Items from a dataset:
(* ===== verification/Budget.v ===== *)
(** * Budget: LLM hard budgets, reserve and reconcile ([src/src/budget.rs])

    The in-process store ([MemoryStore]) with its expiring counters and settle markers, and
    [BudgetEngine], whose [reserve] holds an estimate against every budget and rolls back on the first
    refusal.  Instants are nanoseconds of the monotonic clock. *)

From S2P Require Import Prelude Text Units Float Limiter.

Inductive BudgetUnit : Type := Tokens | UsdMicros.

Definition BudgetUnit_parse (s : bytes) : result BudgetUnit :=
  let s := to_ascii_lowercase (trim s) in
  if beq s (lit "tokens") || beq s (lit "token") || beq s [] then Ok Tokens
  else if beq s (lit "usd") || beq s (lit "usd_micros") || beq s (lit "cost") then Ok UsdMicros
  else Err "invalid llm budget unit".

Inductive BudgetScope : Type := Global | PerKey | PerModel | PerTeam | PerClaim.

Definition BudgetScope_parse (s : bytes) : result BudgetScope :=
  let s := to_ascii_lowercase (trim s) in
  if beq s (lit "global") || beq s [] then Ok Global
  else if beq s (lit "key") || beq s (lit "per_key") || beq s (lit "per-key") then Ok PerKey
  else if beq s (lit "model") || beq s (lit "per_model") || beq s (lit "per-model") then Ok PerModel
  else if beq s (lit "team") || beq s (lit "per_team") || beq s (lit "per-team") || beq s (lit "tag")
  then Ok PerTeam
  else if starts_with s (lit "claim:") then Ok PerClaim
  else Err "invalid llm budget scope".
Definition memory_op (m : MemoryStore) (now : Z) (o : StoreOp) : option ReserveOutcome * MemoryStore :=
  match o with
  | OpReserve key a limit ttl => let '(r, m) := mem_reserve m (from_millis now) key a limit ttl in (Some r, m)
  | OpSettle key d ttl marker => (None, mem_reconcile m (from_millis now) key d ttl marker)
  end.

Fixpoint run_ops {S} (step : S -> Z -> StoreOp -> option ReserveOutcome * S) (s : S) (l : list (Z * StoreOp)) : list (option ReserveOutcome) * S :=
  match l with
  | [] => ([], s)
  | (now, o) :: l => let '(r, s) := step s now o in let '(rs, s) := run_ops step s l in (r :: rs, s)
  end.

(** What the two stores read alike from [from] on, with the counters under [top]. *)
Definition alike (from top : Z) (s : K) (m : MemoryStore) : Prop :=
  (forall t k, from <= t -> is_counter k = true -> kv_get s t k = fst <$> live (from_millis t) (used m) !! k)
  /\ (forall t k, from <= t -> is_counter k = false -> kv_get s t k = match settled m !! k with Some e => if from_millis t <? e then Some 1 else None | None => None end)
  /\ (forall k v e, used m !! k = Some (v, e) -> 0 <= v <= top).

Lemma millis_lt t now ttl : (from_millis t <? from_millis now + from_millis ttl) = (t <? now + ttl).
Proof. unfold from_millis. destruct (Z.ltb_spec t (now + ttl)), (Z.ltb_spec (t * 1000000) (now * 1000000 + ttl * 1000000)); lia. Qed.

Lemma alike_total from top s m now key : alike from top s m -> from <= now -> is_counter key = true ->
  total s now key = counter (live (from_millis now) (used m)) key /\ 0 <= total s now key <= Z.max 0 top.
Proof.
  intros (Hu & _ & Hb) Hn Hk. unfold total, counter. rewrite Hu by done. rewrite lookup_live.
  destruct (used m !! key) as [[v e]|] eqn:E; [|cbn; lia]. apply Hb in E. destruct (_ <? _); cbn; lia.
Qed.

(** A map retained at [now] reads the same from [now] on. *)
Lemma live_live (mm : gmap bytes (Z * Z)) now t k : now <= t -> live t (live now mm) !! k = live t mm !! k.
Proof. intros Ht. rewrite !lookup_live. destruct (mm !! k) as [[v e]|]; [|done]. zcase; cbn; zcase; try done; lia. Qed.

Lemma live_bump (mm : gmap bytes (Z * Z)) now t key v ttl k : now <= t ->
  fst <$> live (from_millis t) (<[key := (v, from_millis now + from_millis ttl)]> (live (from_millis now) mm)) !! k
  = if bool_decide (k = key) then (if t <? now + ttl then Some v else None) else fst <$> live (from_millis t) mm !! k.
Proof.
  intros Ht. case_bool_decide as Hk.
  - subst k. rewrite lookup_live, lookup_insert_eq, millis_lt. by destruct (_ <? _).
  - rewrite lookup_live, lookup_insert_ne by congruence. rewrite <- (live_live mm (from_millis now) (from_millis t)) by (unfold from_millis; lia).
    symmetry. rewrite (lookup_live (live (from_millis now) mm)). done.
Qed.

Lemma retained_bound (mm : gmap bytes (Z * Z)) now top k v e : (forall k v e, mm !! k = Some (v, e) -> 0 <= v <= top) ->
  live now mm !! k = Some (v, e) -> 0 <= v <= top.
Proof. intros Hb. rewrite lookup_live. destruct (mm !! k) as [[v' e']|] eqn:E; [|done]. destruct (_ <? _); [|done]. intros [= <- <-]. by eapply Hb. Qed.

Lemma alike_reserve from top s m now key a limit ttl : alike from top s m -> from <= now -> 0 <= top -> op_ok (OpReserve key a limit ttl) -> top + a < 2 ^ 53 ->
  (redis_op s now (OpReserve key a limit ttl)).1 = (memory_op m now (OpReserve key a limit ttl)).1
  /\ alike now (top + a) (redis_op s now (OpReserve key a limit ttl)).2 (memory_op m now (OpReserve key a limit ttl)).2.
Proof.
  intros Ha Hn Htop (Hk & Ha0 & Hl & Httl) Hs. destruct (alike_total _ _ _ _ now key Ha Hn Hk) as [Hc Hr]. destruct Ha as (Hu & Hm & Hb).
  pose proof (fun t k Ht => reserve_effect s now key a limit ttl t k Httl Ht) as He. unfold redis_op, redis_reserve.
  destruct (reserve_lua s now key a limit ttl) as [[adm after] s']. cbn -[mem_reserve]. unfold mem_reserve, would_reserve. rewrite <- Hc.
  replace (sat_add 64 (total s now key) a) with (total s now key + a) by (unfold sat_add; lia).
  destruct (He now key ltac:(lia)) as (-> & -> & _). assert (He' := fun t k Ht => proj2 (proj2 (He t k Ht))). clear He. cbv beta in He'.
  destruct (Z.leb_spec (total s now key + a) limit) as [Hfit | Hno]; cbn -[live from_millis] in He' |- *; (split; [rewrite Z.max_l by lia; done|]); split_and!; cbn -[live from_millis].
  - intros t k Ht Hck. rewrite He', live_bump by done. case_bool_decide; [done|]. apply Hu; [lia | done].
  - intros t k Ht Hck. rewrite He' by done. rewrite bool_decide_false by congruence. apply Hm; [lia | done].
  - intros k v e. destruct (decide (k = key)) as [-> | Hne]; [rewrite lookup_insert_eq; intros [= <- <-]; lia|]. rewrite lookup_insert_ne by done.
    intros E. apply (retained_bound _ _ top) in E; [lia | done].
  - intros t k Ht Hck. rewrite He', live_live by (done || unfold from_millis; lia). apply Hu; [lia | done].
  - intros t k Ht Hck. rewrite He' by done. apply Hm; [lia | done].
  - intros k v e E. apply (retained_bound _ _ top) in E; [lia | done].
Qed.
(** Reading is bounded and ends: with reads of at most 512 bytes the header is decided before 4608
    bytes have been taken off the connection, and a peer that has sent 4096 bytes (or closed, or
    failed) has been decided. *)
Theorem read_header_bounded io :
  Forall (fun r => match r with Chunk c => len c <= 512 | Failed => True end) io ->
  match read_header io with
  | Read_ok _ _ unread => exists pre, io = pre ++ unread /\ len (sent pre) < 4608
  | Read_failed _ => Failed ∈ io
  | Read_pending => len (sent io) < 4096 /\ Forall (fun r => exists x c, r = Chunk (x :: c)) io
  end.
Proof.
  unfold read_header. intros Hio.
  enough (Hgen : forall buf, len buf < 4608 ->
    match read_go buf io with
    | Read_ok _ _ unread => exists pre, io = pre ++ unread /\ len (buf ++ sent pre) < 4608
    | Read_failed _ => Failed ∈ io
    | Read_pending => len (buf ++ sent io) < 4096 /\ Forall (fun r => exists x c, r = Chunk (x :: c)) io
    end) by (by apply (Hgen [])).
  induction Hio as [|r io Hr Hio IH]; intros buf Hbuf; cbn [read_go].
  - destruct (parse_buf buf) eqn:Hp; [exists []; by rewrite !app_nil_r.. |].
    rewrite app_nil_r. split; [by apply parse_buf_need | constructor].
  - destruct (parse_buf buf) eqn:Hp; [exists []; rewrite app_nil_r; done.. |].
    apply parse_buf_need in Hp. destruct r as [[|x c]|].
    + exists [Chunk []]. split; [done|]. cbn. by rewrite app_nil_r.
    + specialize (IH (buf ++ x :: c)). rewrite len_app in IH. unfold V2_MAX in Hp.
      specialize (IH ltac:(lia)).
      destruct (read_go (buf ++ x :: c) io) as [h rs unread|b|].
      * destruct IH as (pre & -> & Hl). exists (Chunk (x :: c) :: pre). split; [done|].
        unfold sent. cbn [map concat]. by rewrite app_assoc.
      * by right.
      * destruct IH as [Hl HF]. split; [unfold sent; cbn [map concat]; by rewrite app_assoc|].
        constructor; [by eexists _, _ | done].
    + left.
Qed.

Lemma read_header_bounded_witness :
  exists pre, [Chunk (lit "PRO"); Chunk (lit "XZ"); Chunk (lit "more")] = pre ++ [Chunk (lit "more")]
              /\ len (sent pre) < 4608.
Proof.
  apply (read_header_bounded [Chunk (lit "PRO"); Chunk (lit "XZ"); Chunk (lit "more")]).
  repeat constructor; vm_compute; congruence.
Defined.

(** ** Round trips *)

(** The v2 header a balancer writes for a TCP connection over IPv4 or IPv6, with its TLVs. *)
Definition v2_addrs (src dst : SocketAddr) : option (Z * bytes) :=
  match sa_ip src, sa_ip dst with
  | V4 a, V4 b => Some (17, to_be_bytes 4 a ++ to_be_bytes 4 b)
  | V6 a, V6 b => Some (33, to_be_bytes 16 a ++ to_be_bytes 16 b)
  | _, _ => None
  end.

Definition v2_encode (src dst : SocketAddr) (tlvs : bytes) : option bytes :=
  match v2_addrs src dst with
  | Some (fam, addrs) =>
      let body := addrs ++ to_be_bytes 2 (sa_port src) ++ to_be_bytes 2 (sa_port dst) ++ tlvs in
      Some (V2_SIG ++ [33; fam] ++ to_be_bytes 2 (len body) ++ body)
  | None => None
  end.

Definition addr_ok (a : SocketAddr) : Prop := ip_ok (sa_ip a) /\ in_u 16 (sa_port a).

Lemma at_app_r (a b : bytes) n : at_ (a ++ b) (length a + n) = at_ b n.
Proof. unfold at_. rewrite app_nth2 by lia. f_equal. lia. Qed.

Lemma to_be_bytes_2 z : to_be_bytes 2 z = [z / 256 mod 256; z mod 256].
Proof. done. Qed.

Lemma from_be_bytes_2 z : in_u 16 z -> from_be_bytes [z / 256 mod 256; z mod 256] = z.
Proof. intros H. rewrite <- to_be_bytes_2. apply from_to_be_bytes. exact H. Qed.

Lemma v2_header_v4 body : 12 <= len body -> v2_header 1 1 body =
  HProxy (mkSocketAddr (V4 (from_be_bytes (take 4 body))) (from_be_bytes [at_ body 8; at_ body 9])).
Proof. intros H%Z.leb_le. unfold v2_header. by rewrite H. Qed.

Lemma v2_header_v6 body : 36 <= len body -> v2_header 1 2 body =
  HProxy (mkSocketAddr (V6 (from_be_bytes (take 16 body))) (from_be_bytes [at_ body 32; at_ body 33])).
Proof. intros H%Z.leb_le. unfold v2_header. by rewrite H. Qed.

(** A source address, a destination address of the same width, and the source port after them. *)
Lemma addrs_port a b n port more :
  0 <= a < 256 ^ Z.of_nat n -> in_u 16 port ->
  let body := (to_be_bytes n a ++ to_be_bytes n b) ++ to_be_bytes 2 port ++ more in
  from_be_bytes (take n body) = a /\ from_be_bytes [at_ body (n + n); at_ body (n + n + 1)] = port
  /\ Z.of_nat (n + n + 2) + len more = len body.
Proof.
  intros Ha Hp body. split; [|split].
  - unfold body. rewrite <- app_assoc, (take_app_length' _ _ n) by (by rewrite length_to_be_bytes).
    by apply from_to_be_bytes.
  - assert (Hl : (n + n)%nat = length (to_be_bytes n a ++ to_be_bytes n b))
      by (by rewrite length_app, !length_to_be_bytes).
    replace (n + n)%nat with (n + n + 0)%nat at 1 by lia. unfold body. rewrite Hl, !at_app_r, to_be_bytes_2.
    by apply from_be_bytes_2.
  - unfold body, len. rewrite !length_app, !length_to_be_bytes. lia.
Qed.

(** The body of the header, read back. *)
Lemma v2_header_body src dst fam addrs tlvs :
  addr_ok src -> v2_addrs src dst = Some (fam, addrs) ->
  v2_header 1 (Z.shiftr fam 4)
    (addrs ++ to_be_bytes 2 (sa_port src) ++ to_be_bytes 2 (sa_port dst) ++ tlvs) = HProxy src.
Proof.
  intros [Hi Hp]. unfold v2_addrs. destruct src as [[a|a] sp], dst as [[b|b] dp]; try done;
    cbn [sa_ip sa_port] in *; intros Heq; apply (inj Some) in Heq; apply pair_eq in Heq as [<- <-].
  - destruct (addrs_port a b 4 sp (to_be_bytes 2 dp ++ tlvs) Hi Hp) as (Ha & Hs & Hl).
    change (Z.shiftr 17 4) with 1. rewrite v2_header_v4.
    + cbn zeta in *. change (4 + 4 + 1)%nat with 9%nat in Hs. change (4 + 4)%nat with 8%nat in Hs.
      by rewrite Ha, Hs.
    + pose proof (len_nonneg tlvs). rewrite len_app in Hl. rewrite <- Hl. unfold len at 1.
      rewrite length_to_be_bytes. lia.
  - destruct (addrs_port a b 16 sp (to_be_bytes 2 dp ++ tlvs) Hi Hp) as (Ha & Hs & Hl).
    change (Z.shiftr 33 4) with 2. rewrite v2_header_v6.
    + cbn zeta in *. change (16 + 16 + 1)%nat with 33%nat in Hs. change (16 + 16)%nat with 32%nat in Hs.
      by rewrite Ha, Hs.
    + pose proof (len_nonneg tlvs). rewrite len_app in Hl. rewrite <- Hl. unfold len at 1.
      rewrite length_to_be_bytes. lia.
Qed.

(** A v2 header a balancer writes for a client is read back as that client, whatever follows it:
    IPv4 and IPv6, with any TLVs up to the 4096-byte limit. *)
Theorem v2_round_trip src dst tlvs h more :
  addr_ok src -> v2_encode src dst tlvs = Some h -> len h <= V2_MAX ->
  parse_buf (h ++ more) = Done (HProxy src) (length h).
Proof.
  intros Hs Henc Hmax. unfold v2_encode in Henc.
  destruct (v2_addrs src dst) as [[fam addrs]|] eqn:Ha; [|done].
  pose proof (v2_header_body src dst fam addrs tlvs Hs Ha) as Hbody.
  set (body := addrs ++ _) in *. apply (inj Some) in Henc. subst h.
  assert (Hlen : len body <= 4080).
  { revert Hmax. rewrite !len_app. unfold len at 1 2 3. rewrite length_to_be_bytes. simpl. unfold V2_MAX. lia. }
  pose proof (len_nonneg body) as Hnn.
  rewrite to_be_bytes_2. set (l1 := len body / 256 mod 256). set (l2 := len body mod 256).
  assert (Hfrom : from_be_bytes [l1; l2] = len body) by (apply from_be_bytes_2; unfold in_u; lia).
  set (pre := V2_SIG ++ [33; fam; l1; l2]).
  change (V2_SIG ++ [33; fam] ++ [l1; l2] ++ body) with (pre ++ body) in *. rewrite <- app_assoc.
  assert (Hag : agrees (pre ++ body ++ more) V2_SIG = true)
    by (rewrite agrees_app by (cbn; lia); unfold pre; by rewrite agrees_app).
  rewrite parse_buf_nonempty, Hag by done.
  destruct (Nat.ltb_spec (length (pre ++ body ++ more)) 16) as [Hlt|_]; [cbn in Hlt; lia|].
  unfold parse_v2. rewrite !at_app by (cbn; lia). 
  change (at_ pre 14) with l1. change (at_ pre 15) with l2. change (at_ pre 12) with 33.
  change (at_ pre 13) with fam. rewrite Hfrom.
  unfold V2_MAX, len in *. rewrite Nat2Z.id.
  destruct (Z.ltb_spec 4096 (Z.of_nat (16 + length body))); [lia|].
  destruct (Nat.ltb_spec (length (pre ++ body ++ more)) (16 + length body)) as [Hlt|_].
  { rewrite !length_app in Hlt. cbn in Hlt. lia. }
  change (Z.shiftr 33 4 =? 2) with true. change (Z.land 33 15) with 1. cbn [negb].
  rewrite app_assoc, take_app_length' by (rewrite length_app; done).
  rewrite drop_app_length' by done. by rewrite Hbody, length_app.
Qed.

Work order:
Tally the lines above in which the string "concat" occurs, and give the total with nothing added.

Completed task:
2